Il est vrai que si sa santé le permettait vraiment, le leader du MDC n’aurait pas décidé, comme il entend le faire, de « laisser la place à la nouvelle génération ». A vrai dire, le modèle d’alternance survenu dans son pays, avec une transition contrôlée de bout en bout par la Zanu-PF*, au pouvoir depuis le début des années 1980, était de nature à le tenir éloigné des allées du pouvoir. Pas très certain, en effet, que le MDC puisse gagner l’élection présidentielle prévue cette année, dans la mesure où les Zimbabwéens ne semblent pas lier le départ de Robert Mugabe au sort de son parti. L’actuel chef de l’Etat et candidat de la Zanu-PF, Emmerson Mnangagwa, a donc la chance de l’emporter en juillet-août prochain.

Au moins, pour un pays d’un peu plus de 14 millions d’habitants, l’échiquier politique zimbabwéen se construit autour de deux formations majeures, autour desquelles les acteurs défendent assez clairement les valeurs de l’alternance au pouvoir. En raison du préjugé moral d’être le parti de l’indépendance, la Zanu-PF a indubitablement les cartes en main pour encore durer. Mais, il ne suffit pas pour cela de gagner la prochaine élection. Il lui faudra s’engager à répondre aux demandes multiples de la population, lui servir quelque chose d’autre que la rhétorique anticolonialiste. Ce quelque chose de nostalgique fonctionnait à merveille sous Mugabe, notamment quand son régime était attaqué de l’extérieur par d’anciens colons, mais à vrai dire leurs descendants. Ce quelque chose de nostalgique ne peut plus être une parade aux échecs de la gouvernance présente.

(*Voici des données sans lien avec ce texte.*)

(** The unrounded bonus. *)
Lemma bonus_quotient info p1 p2 rem :
  prorated info p1 p2 rem ->
  let q := val (Div (Mul (Div (OldPrice info) (NewFromInt (OldValidityDays info)))
                         (Div (NewFromInt rem) (NewFromInt Dunning.day)))
                    (Div (NewPrice info) (NewFromInt (NewValidityDays info)))) in
  (- (1 # 2) <= q - inject_Z (p1 * rem * NewValidityDays info) /
                    inject_Z (OldValidityDays info * Dunning.day * p2) <= 1 # 2)%Q.
Proof.
  intros [Hp1 Hp2 [Hv1 Hv2] Hd Hc Hr] q.
  set (v1 := OldValidityDays info) in *. set (v2 := NewValidityDays info) in *.
  assert (0 < Dunning.day) as Hday by done.
  pose proof (quotient_val (OldPrice info) (NewFromInt v1) _ v1 Hp1 (val_NewFromInt v1) Hv1) as Ha.
  pose proof (quotient_val (NewPrice info) (NewFromInt v2) _ v2 Hp2 (val_NewFromInt v2) Hv2) as Hb.
  pose proof (quotient_val (NewFromInt rem) (NewFromInt Dunning.day) _ _ (val_NewFromInt rem)
    (val_NewFromInt Dunning.day) Hday) as Hrd.
  set (a := val (Div (OldPrice info) _)) in *. set (b := val (Div (NewPrice info) _)) in *.
  set (r := val (Div (NewFromInt rem) _)) in *.
  assert (1 # 100 <= (p2 # 100) / inject_Z v2)%Q as HB.
  { apply Qle_shift_div_l; [unfold Qlt; simpl; lia |]. unfold Qle, Qmult. simpl. lia. }
  assert (~ b == 0)%Q as Hb0.
  { set (B := ((p2 # 100) / inject_Z v2)%Q) in *. clearbody B. intros E. destruct Hb. lra. }
  assert (- (1 # 20000000000000000) <= q - a * r / b <= 1 # 20000000000000000)%Q as Hq.
  { unfold q. pose proof (div_near (Mul (Div (OldPrice info) (NewFromInt v1)) (Div (NewFromInt rem)
      (NewFromInt Dunning.day))) (Div (NewPrice info) (NewFromInt v2)) Hb0) as Hn.
    rewrite val_Mul in Hn. exact Hn. }
  eapply (quotient_near _ a ((p1 # 100) / inject_Z v1) r (inject_Z rem / inject_Z Dunning.day) b
    ((p2 # 100) / inject_Z v2) q (a * r / b)%Q); try done.
  - split; [apply Qle_shift_div_l | apply Qle_shift_div_r]; try (unfold Qlt; simpl; lia);
      unfold Qle, Qmult; simpl; lia.
  - split; [apply Qle_shift_div_l | apply Qle_shift_div_r]; try (unfold Qlt; simpl; lia);
      unfold Qle, Qmult; simpl; lia.
  - field. exact Hb0.
  - assert (~ inject_Z v1 == 0)%Q by by apply over_pos. assert (~ inject_Z v2 == 0)%Q by by apply over_pos.
    assert (~ inject_Z p2 == 0)%Q by (apply over_pos; lia).
    rewrite !inject_Z_mult. rewrite (Qmake_Qdiv p1), (Qmake_Qdiv p2). field. repeat split; try done.
Qed.

Lemma div_nonneg a b : (0 <= val a -> 0 < val b -> 0 <= val (Div a b))%Q.
Proof.
  intros Ha Hb. assert (~ val b == 0)%Q as Hb0 by lra. rewrite (val_Div a b Hb0).
  assert (0 <= val a / val b)%Q as Hq by (apply Qle_shift_div_l; [done | lra]).
  set (q := (val a / val b)%Q) in *. clearbody q. destruct q as [n d]. unfold Qle in *. simpl in Hq.
  unfold round_half_away. simpl. rewrite Z.mul_1_r. apply Gst.half_away_nonneg. nia.
Qed.

Lemma div_zero a b : (val a == 0 -> ~ val b == 0 -> val (Div a b) == 0)%Q.
Proof.
  intros Ha Hb. rewrite (val_Div a b Hb). assert (val a / val b == 0)%Q as -> by (rewrite Ha; field; done).
  reflexivity.
Qed.

Lemma trunc_inject z : trunc (inject_Z z) = z.
Proof. unfold trunc. simpl. case_match; unfold Qfloor; simpl; rewrite Z.div_1_r; lia. Qed.

Lemma new_daily_pos info p1 p2 rem :
  prorated info p1 p2 rem -> (0 < val (Div (NewPrice info) (NewFromInt (NewValidityDays info))))%Q.
Proof.
  intros [_ Hp2 [_ Hv2] _ Hc _].
  pose proof (quotient_val (NewPrice info) (NewFromInt (NewValidityDays info)) _ _ Hp2 (val_NewFromInt _) Hv2)
    as [Hn _].
  assert (1 # 100 <= (p2 # 100) / inject_Z (NewValidityDays info))%Q as HB
    by (apply Qle_shift_div_l; unfold Qle, Qlt, Qmult; simpl; lia).
  set (B := ((p2 # 100) / _)%Q) in *. clearbody B. lra.
Qed.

Ce sera donc à peu près sur la performance des actuels-futurs dirigeants du pays, badgés Zanu-PF, que le MDC devra agencer son programme de conquête du pouvoir. Visiblement, cela ne se réalisera pas avec Tsvangirai comme chef de l’opposition. Il a peut-être cessé toute existence politique avec le départ de son redoutable adversaire. Dans ce moment où l’on parle de nouvelle ère au Zimbabwe, y compris par d’anciens fidèles de Robert Mugabe, on imagine que celui ou celle qui prendra la succession de Morgane Tsvangirai aura à cœur, aux côtés d’autres dirigeants, d’inscrire son pays sur la liste des nations du monde où la politique sert aussi à faire rêver le meilleur aux citoyens, à les éduquer contre les violences de toutes sortes.

*Union nationale africaine du Zimbabwe-Front patriotique.